The big picture: The issue, of course, is what happens in a year or two, and there’s widespread concern that AI will be a job killer.

Seventy-one percent of employed white-collar workers and 73 percent of blue-collar workers expect AI advancements to lead to a decrease in job openings, according to a March Quinnipiac University poll.

Their fears aren’t unfounded.

Dario Amodei, CEO of Anthropic, which makes the Claude chatbot, predicted a year ago that AI could eliminate up to half of all white-collar jobs within five years, with entry-level positions especially vulnerable. Ford Motor chief executive Jim Farley issued the same forecast in July.

In February, when Block, the parent of Square, cut 40 percent of its workforce, CEO Jack Dorsey said he made the move rather than dragging out layoffs as the company inevitably increased its AI use.

“Something has changed,” he wrote on social media. “We’re already seeing that the intelligence tools we’re creating and using, paired with smaller and flatter teams, are enabling a new way of working which fundamentally changes what it means to build and run a company.”

In March, layoffs in the information sector — which includes many tech jobs, as well as those in media and telecommunications — rose to 66,000, according to the most recent data from the Bureau of Labor Statistics, the highest level since the pandemic. The sector has shed 342,000 positions — 11 percent of the total — since reaching a peak in November 2022.
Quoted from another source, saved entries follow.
(* ===== verification/Sessions.v ===== *)
(** * The session service ([weld-hoist-core/src/session.rs])

    One owner handles the events of a bounded queue: sessions joined with a permit of the
    access authority, the catalogues published for them and their subscribers, actions for
    the host, and previews. The authority and the endpoints of every channel run beside it:
    they act between events, and inside one after its pruning. *)

From S2P Require Import Prelude OrdMap Ids Access Devices Thumbnails.

Definition MAX_SESSIONS : nat := 8.
Definition MAX_COMMANDS : nat := 64.
Definition MAX_APPLICATIONS : nat := 256.
Abbreviation SessionId := Z (only parsing).

(** ** Catalogue channels

    A subscription's channel holds one snapshot. The publisher's end is the session's
    [subscriber]; [closed] is set when the subscription is dropped. *)
Record CatalogueSnapshot := MkSnapshot { snapshot_revision : Z; snapshot_applications : list ApplicationInfo }.
#[export] Instance CatalogueSnapshot_eq_dec : EqDecision CatalogueSnapshot.
Proof. solve_decision. Defined.
Record Channel := MkChannel { slot : option CatalogueSnapshot; closed : bool; subscription_access : Z }.
(** [CataloguePublisher::publish]: a full channel gives up the older snapshot. *)
Definition publish_to (s : CatalogueSnapshot) (ch : Channel) : Channel :=
  if closed ch then ch else MkChannel (Some s) (closed ch) (subscription_access ch).
(** [Drop for CatalogueSubscription] *)
Definition close_channel (ch : Channel) : Channel := MkChannel (slot ch) true (subscription_access ch).

Section Service.
Context {Png : Type}.

(** ** Commands *)
Inductive DeviceAction :=
  | Hoist (session : SessionId) (window : Z) (answer : Reply)
  | Release (session : SessionId) (answer : Reply).
Definition action_session (x : DeviceAction) : SessionId :=
  match x with Hoist s _ _ => s | Release s _ => s end.
Definition action_answer (x : DeviceAction) : Reply :=
  match x with Hoist _ _ r => r | Release _ r => r end.
Definition is_hoist (x : DeviceAction) : bool := match x with Hoist _ _ _ => true | Release _ _ => false end.

Inductive Event :=
  | Subscribe (session : SessionId) (answer : Reply)
  | Join (access : Z) (permissions : DevicePermissions) (answer : Reply)
  | Wake
  | Publish (session : SessionId) (applications : list ApplicationInfo)
  | Catalogue (session : SessionId) (answer : Reply)
  | Action (action : DeviceAction)
  | Thumbnail (session : SessionId) (request : ThumbnailRequest) (answer : Reply)
  | InvalidateTarget (target : ThumbnailTarget)
  | TakeCapture (answer : Reply)
  | CompleteCapture (capture : ThumbnailCapture) (img : option (ThumbnailImage (Png := Png))) (answer : Reply).

(** What a reply delivers to its receiver. *)
Inductive Answer :=
  | Subscribed (r : outcome Z)
  | Joined (r : outcome SessionId)
  | Catalogued (r : outcome (list ApplicationInfo))
  | Acted (b : bool)
  | Previewed (r : ThumbnailResponse (Png := Png))
  | Captured (t : option ThumbnailCapture)
  | Completed (b : bool).

(** ** State *)
Record Session := MkSession {
  access : Z;
  permissions : DevicePermissions;
  applications : list ApplicationInfo;
  revision : Z;
  subscriber : option Z;
}.
(** The action queue keeps each action with the permit its answer needs. *)
Record Controller := MkController {
  sessions : gmap SessionId Session;
  next : Z;
  previews : Cache (Png := Png);
  actions : list (DeviceAction * Z);
  notified : Z;
  channels : gmap Z Channel;
  next_channel : Z;
}.
Definition Controller_new : Controller := MkController ∅ 0 Cache_default [] 0 ∅ 0.
Definition set_sessions (m : gmap SessionId Session) (c : Controller) : Controller :=
  MkController m (next c) (previews c) (actions c) (notified c) (channels c) (next_channel c).
Definition set_previews (p : Cache) (c : Controller) : Controller :=
  MkController (sessions c) (next c) p (actions c) (notified c) (channels c) (next_channel c).
Definition set_actions (l : list (DeviceAction * Z)) (c : Controller) : Controller :=
  MkController (sessions c) (next c) (previews c) l (notified c) (channels c) (next_channel c).
Definition set_channels (m : gmap Z Channel) (c : Controller) : Controller :=
  MkController (sessions c) (next c) (previews c) (actions c) (notified c) m (next_channel c).
Definition notify (c : Controller) : Controller :=
  MkController (sessions c) (next c) (previews c) (actions c) (notified c + 1) (channels c) (next_channel c).

(** ** Visibility *)
Definition lists (t : ThumbnailTarget) (apps : list ApplicationInfo) : bool :=
  existsb (fun app => (app_window app =? target_window t) && bool_decide (app_surface app = target_surface t)) apps.
Definition shows (t : ThumbnailTarget) (s : Session) : bool :=
  browse (permissions s) && thumbnails (permissions s) && lists t (applications s).
Definition visible (m : gmap SessionId Session) (t : ThumbnailTarget) : bool :=
  existsb (fun p => shows t p.2) (entries m).
(** [prune_thumbnails] and [prune] *)
Definition prune_thumbnails (c : Controller) : Controller :=
  set_previews (retain_visible (visible (sessions c)) (previews c)) c.
Definition prune (a : AccessAuthority) (c : Controller) : Controller :=
  let kept := filter (fun p => is_authorized (access p.2) a = true) (sessions c) in
  if bool_decide (size kept = size (sessions c)) then set_sessions kept c
  else prune_thumbnails (set_sessions kept c).

(** ** Handlers *)
Abbreviation world := (AccessAuthority * Controller)%type (only parsing).
(** [Reply::send] *)
Definition deliver (r : Reply) (x : Answer) : option Answer := if send_fails r then None else Some x.

(** [Controller::join] *)
Definition join (k : Z) (p : DevicePermissions) (a : AccessAuthority) (c : Controller) : Controller * outcome SessionId :=
  match ensure (is_authorized k a) "desktop access revoked" with
  | Ret _ =>
      match ensure (bool_decide (size (sessions c) < MAX_SESSIONS)%nat) "desktop session capacity reached" with
      | Ret _ =>
          match opt_context (checked_add (next c) 1) "desktop session IDs exhausted" with
          | Ret id =>
              (MkController (<[id := MkSession k p [] 0 None]> (sessions c)) id (previews c) (actions c) (notified c)
                 (channels c) (next_channel c), Ret id)
          | Fail e => (c, Fail e)
          | Panic => (c, Panic)
          end
      | Fail e => (c, Fail e)
      | Panic => (c, Panic)
      end
  | Fail e => (c, Fail e)
  | Panic => (c, Panic)
  end.
Definition handle_join (k : Z) (p : DevicePermissions) (r : Reply) (a : AccessAuthority) (c : Controller) :
    AccessAuthority * Controller * option Answer :=
  let '(c, result) := join k p a c in
  match deliver r (Joined result) with
  | Some x => (a, c, Some x)
  | None => (end_session k a, match ok result with Some id => set_sessions (delete id (sessions c)) c | None => c end, None)
  end.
To be sure: Companies like Block could very well be engaging in “AI washing” — using AI as an excuse to cover up for over-hiring during the pandemic, competitive pressures, or plain bad management.

And every new wave of breakthrough technology — from the Industrial Revolution to the internet — has sparked talk of mass unemployment that never became reality. Instead, occupations highly exposed to new technology have seen painful job losses, even as jobs in different sectors were created, productivity rose, and the economy as a whole expanded.

Final thought: Prior tech innovations replaced physical labor and some routine cognitive work.

Anthropic, OpenAI, Google, and others are building AIs that target high-knowledge tasks — not just in software development, but in medicine, law, finance, and, yes, journalism. There’s no precedent for such potentially widespread job disruption.

AI may yet dramatically remake the workforce. But companies such as Fidelity can’t wait. They have work to get done now.